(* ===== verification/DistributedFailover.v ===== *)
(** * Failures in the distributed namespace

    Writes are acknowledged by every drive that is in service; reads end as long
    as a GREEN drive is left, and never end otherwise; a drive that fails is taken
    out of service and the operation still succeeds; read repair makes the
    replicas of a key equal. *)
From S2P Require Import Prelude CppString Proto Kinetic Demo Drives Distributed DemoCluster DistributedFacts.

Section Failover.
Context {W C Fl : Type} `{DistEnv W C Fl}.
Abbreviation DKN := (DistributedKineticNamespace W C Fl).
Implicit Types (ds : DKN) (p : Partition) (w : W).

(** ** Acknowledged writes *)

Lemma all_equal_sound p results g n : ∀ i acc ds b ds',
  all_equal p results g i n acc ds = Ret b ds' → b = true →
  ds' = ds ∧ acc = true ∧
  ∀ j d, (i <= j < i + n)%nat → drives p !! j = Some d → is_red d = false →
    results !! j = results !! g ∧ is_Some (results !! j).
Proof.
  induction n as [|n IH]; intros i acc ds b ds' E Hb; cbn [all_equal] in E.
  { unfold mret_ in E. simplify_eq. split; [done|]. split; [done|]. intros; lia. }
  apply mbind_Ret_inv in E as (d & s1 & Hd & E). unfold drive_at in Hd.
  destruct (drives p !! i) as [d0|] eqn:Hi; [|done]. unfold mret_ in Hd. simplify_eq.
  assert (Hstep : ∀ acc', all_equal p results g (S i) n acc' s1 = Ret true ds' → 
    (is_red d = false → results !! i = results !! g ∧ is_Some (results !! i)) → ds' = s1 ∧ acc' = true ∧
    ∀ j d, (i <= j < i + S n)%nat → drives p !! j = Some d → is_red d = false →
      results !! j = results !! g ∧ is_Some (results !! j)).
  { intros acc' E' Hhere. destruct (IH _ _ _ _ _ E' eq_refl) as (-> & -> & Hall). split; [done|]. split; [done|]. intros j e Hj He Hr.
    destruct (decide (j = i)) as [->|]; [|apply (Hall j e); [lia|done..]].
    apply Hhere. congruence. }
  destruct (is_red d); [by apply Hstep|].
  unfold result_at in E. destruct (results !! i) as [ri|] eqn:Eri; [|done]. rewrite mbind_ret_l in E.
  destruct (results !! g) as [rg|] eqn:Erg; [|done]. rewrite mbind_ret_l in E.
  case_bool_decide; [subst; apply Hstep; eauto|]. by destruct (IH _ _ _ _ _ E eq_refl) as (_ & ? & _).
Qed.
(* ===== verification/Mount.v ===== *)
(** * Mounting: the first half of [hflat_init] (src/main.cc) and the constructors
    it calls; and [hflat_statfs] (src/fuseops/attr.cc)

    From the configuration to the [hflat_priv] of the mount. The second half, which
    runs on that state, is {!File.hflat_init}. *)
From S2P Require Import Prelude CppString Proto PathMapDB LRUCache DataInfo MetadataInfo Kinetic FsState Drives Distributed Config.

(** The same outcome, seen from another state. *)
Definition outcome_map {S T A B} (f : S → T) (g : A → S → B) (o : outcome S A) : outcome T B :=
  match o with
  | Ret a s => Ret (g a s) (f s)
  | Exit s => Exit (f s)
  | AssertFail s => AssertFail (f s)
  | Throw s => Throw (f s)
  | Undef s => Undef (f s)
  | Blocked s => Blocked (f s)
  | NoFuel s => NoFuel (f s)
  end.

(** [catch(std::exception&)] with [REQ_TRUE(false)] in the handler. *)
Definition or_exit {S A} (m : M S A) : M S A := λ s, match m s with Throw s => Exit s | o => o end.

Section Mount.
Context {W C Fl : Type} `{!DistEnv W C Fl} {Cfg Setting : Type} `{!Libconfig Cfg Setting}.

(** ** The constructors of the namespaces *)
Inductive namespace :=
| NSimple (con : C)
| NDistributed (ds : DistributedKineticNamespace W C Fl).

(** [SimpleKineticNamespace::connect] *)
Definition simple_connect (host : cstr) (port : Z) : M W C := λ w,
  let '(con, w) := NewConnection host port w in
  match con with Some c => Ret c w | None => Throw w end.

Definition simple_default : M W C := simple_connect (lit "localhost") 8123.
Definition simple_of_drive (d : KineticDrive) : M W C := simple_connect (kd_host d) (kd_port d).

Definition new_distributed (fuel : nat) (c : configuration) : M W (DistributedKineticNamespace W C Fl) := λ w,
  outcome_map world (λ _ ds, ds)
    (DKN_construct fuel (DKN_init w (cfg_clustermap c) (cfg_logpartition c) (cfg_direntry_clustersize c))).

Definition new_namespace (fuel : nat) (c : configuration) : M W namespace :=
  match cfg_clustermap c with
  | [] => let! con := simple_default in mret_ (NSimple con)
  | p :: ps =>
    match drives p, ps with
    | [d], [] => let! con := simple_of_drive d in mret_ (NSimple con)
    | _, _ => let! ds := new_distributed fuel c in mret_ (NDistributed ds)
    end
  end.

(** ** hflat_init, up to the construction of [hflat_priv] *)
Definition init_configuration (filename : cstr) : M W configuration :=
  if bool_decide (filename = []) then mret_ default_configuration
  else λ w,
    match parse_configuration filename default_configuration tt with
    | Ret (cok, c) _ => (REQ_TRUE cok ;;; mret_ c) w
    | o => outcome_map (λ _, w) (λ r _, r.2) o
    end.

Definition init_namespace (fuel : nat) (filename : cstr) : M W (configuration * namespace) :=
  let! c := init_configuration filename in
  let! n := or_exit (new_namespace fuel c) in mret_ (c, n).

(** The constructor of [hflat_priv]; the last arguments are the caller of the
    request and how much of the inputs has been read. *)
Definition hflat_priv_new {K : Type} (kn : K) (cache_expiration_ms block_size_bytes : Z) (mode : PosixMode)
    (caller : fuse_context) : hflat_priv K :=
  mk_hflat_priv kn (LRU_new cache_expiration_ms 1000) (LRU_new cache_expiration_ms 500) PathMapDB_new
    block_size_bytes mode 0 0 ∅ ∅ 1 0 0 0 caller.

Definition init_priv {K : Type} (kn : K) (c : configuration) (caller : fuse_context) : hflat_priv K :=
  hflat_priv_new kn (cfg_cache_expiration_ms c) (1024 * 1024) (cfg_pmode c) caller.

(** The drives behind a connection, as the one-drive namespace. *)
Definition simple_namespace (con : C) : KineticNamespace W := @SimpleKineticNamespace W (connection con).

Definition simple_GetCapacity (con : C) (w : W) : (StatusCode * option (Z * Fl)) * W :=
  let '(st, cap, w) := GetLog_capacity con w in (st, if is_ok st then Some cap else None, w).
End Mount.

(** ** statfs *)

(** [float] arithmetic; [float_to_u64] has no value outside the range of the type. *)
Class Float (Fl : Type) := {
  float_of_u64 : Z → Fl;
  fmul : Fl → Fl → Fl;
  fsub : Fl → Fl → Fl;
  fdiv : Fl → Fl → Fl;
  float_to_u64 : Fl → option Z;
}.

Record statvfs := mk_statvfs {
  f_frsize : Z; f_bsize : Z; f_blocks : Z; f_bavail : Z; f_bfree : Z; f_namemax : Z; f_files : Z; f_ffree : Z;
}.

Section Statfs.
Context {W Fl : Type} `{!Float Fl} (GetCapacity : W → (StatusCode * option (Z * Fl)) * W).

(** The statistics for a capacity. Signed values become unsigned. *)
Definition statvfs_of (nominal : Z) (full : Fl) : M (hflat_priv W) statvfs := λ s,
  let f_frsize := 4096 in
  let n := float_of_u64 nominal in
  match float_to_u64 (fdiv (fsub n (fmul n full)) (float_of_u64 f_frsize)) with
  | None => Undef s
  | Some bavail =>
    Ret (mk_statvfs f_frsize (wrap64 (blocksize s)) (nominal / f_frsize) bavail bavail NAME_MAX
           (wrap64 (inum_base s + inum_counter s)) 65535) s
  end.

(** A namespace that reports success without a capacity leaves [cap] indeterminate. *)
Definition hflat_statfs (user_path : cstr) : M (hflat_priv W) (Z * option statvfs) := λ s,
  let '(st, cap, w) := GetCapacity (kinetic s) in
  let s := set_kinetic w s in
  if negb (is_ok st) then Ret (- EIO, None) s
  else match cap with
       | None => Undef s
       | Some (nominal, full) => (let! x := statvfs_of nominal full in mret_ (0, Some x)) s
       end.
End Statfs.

□ □ □

TASK: Up to and including the line with "apply mbind_Ret_inv in", print every line of the records from the start.

RESULT FOR THIS TASK:
(* ===== verification/DistributedFailover.v ===== *)
(** * Failures in the distributed namespace

    Writes are acknowledged by every drive that is in service; reads end as long
    as a GREEN drive is left, and never end otherwise; a drive that fails is taken
    out of service and the operation still succeeds; read repair makes the
    replicas of a key equal. *)
From S2P Require Import Prelude CppString Proto Kinetic Demo Drives Distributed DemoCluster DistributedFacts.

Section Failover.
Context {W C Fl : Type} `{DistEnv W C Fl}.
Abbreviation DKN := (DistributedKineticNamespace W C Fl).
Implicit Types (ds : DKN) (p : Partition) (w : W).

(** ** Acknowledged writes *)

Lemma all_equal_sound p results g n : ∀ i acc ds b ds',
  all_equal p results g i n acc ds = Ret b ds' → b = true →
  ds' = ds ∧ acc = true ∧
  ∀ j d, (i <= j < i + n)%nat → drives p !! j = Some d → is_red d = false →
    results !! j = results !! g ∧ is_Some (results !! j).
Proof.
  induction n as [|n IH]; intros i acc ds b ds' E Hb; cbn [all_equal] in E.
  { unfold mret_ in E. simplify_eq. split; [done|]. split; [done|]. intros; lia. }
  apply mbind_Ret_inv in E as (d & s1 & Hd & E). unfold drive_at in Hd.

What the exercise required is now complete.